Tomorrow is the day on which the Xunta will, they say, start fining the owners of large bars, cafés and restaurants which don’t comply with the anti-smoking laws. Unless, of course, they convert themselves to no-smoking establishments overnight. I will make a few spot checks and report.
According to today’s Voz de Galicia, 6,000 Galician establishments measuring over 100 square metres will have posted No Smoking signs on their doors this morning, to avoid falling foul of the new law and being hit with a 10,000 euro fine. From a quick tour of the centre of Pontevedra today, I can only surmise that – whatever my eyes tell me – there can’t be any places of this size in the whole city. We wait on events. Meanwhile, the local government has said it will be inflexible in the implementation of the law, whilst not actually taking any special measures to check compliance. I’m not sure what message this is intended to send out.
Today’s Voz de Galicia reports that ‘The entry into force of the obligation to physically separate smokers and non-smokers in places of more than 100 square metres passed unnoticed in Galicia.’ But you knew this already, from yesterday’s post.
It’s reported that nicotine levels have fallen an impressive 75% in the work place since January.

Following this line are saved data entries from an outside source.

Lemma run_event_refines `{!EnvOk E} `{SS : !ScriptSpec LE} sm ev : CacheInv (kvs sm) -> event_ok script_fits ev ->
  exists sm', run_event sm ev = Ret sm' /\ CacheInv (kvs sm') /\
    log_runs (view (kvs sm)) (log_of [ev]) (view (kvs sm')) /\
    meta_view (raft_meta_data sm') = foldl spec_meta (meta_view (raft_meta_data sm)) (log_of [ev]).
Proof.
  intros Hc Hok. unfold log_of. destruct ev as [batch|st|op n rc|i]; cbn [run_event fmap list_fmap concat event_ok] in *; rewrite ?app_nil_r.
  - destruct (apply_refines sm batch Hc Hok) as (sm' & vs & -> & ? & ? & ? & ?). by exists sm'.
  - eexists. split; [done|]. split_and!; [done|constructor|done].
  - destruct (read_request_refines (kvs sm) op n rc Hc Hok) as (c' & v & -> & ? & Ha & _ & Hk & _).
    eexists. split; [done|]. split_and!; [done| |done]. unfold view. cbn [kvs with_kvs]. rewrite Ha, Hk. constructor.
  - destruct (worker_turn_refines (kvs sm) i Hc) as [? Hv]. eexists. split; [done|]. split_and!; [done| |done].
    cbn [kvs with_kvs]. rewrite Hv. constructor.
Qed.

Lemma run_events_refines `{!EnvOk E} `{SS : !ScriptSpec LE} evs : forall sm, CacheInv (kvs sm) -> Forall (event_ok script_fits) evs ->
  exists sm', run_events sm evs = Ret sm' /\ CacheInv (kvs sm') /\
    log_runs (view (kvs sm)) (log_of evs) (view (kvs sm')) /\
    meta_view (raft_meta_data sm') = foldl spec_meta (meta_view (raft_meta_data sm)) (log_of evs).
Proof.
  induction evs as [|ev evs IH]; intros sm Hc Hok; [exists sm; split_and!; try done; constructor|]. inversion_clear Hok as [|? ? He Hes].
  destruct (run_event_refines sm ev Hc He) as (sm1 & E1 & Hc1 & Hv1 & Hm1). cbn [run_events]. rewrite E1.
  destruct (IH sm1 Hc1 Hes) as (sm2 & -> & Hc2 & Hv2 & Hm2). exists sm2.
  assert (log_of (ev :: evs) = log_of [ev] ++ log_of evs) as -> by (unfold log_of; cbn; by rewrite app_nil_r).
  split_and!; [done|done| |].
  - by eapply log_runs_app.
  - by rewrite foldl_app, <- Hm1.
Qed.
End Runs.


(** ** The stored values are well typed *)

Section TypedLog.
Context `{E : Env} `{OF : OrderedFloat} `{ME : MemEnv} `{LE : LuaEnv} `{SS : !ScriptSpec LE} `{ST : !ScriptTyped}.

Lemma live_typed now m : db_typed m -> db_typed (live now m).
Proof. intros Hm. apply (filter_typed (fun e => value_typed (e_value e))). exact Hm. Qed.

Lemma log_runs_typed st entries st' : log_runs st entries st' -> Forall (entry_ok script_fits) entries -> store_typed st.2 -> store_typed st'.2.
Proof.
  induction 1 as [|st st1 st' e entries He _ IH]; [done|]. intros [Hok Hes]%Forall_cons Hs. apply IH; [done|].
  unfold entry_runs, entry_ok in *. destruct (payload e) as [|req|mem]; [by rewrite He| |by rewrite He].
  destruct (split_u64 req) as [t n]. destruct He as [_ [v Hv]]. apply (op_answers_typed _ _ _ _ _ _ _ (proj2 Hok) Hv).
  apply Forall_fmap. eapply Forall_impl; [exact Hs|]. intros m. apply live_typed.
Qed.
End TypedLog.

(** C16: every value a replica holds after any events is well typed: integers
    are [i64], versions [u32], and every sorted set satisfies the invariant of
    its two indexes, so the reads that rely on it are correct. *)
Theorem reachable_typed (E : Env) (Eok : EnvOk E) `{OF : OrderedFloat} (M : MemEnv) (L : LuaEnv) (S : ScriptSpec L) (T : ScriptTyped)
    db_number evs :
  Forall (event_ok script_fits) evs ->
  exists sm, run_events (E := E) (ME := M) (LE := L) (state_machine_new db_number) evs = Ret sm /\
    CacheInv (kvs sm) /\ store_typed (abs (kvs sm)).
Proof.
  intros Hok. destruct (run_events_refines (E := E) (ME := M) (LE := L) evs (state_machine_new db_number))
    as (sm & E' & Hc & Hv & _); [apply cache_new_inv|done|].
  exists sm. split_and!; [done..|]. apply (log_runs_typed _ _ _ Hv); [by apply log_of_ok|].
  apply Forall_fmap, Forall_forall. intros db Hdb.
  apply list_elem_of_lookup in Hdb as (i & Hi). apply lookup_replicate in Hi as [-> _]. cbn.
  unfold abs_db. cbn. rewrite live_empty, omap_empty. apply map_Forall_empty.
Qed.
End Machine.

(** ** Witnesses *)

Definition sample_entry (i : nat) (clock : Z) (op : Operation) : LogEntry (LogId := nat) (Membership := unit) :=
  mkLogEntry i (Normal (request_new clock 0 op)).

(** SADD, a change of members, SPOP, and a transaction with a script in it. *)
Definition sample_log : list (LogEntry (LogId := nat) (Membership := unit)) :=
  [sample_entry 1 10 (Base (SAdd (mkSAddReq (str "s") [str "a"; str "b"; str "c"])));
   mkLogEntry 2%nat (MembershipChange tt);
   sample_entry 3 12 (Base (SPop (mkSPopReq (str "s") (Some 2))));
   sample_entry 4 13 (Redis (RedisExec [Read (RSCard (mkSCardParams (str "s"))); Redis (RedisEval count_params)]))].

Definition sample_events : list (event (LogId := nat) (Membership := unit)) :=
  [EvApply (take 1 sample_log); EvSnapshot Start; EvRead (RSCard (mkSCardParams (str "s"))) 0 (Some 11);
   EvApply (drop 1 sample_log); EvWorker 0].

Lemma sample_log_ok : Forall (entry_ok (certain_scripts (IP := sample_interp) 1)) sample_log.
Proof.
  unfold sample_log. rewrite !Forall_cons. split_and!; [| | | |by apply Forall_nil]; try exact I.
  1-3: split; [split; (apply Z.leb_le || apply Z.ltb_lt); reflexivity|]; try exact I.
  split; [exact I|]. split; [exact (count_calls 2)|exact I].
Qed.

Lemma sample_events_ok : Forall (event_ok (certain_scripts (IP := sample_interp) 1)) sample_events.
Proof.
  unfold sample_events. rewrite !Forall_cons. split_and!; [|done|done| |done|by apply Forall_nil].
  - apply (Forall_take _ 1), sample_log_ok.
  - apply (Forall_drop _ 1), sample_log_ok.
Qed.

Abbreviation sample_lua E := (script_env (E := E) (OF := ordered_float) (ME := no_mem) (IP := sample_interp) 1).


Lemma reachable_typed_witness :
  exists sm, run_events (E := first_env) (OF := ordered_float) (ME := no_mem) (LE := sample_lua first_env) (state_machine_new 1) sample_events = Ret sm /\
    store_typed (abs (kvs sm)).
Proof.
  destruct (reachable_typed first_env first_env_ok no_mem (sample_lua first_env) (script_spec (EnvOk0 := first_env_ok) (IP := sample_interp) 1)
    (script_typed (EnvOk0 := first_env_ok) (IP := sample_interp) 1) 1 sample_events) as (sm & H1 & _ & H2).
  - eapply Forall_impl; [exact sample_events_ok|]. intros ev. apply event_ok_mono. intros p. apply certain_scripts_fit.
  - exists sm. split; [exact H1|exact H2].
Defined.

And in bars, cafés and discos?? Well, would you believe 0%? Of course you would, if you read this blog regularly. Accompanying the report was a photo of the sign on the door of one bar – “In this bar, not only are you allowed to smoke here; you are obliged to”.
Out of the blue, my favourite café has decided to designate the rear of the premises a smoking area, though it’s still a long way off from complying with the regulation that this be closed off. This leaves the main area as a no-smoking zone, including the bar and all the stools. So I will be amazed if this division is respected. But delighted.
Following the introduction of an anti-smoking law last January, cigarette sales have generally fallen throughout Spain this year. This reflects a cessation of smoking in workplaces far more than any reduction in bars, cafés or restaurants. Here in Galicia, though, sales have risen by more than 4%. But this is attributed to border-hopping Portuguese, taking advantage of the fact it’s cheaper to kill yourself here than back home.
Well, despite all the baloney, bravado, bluster and buffoonish calculations of space from the head waiter, I can report that part of my favourite café/bar has now been closed off by a glass partition, creating the no-smoking section we were told would never happen. I suspect the requisite ventilation system hasn’t yet been installed but, nonetheless, I’m both delighted and impressed by this new-found resolve to [almost] obey the law, albeit after a few months delay. This, of course, amounts to nothing in Spain. And, let’s be honest, who cares about smokers choking in their own toxic fumes? Only joking.
Interviewed in one of our local papers, a lady who likes her cigarettes said “This ban on smoking is not fair. I’m not going to pay 100 euros to eat a meal where I’m not allowed to be comfortable.” Stuff the comfort of others, then. But I’m sure her ‘individualistic’ attitude is not representative of smokers in general.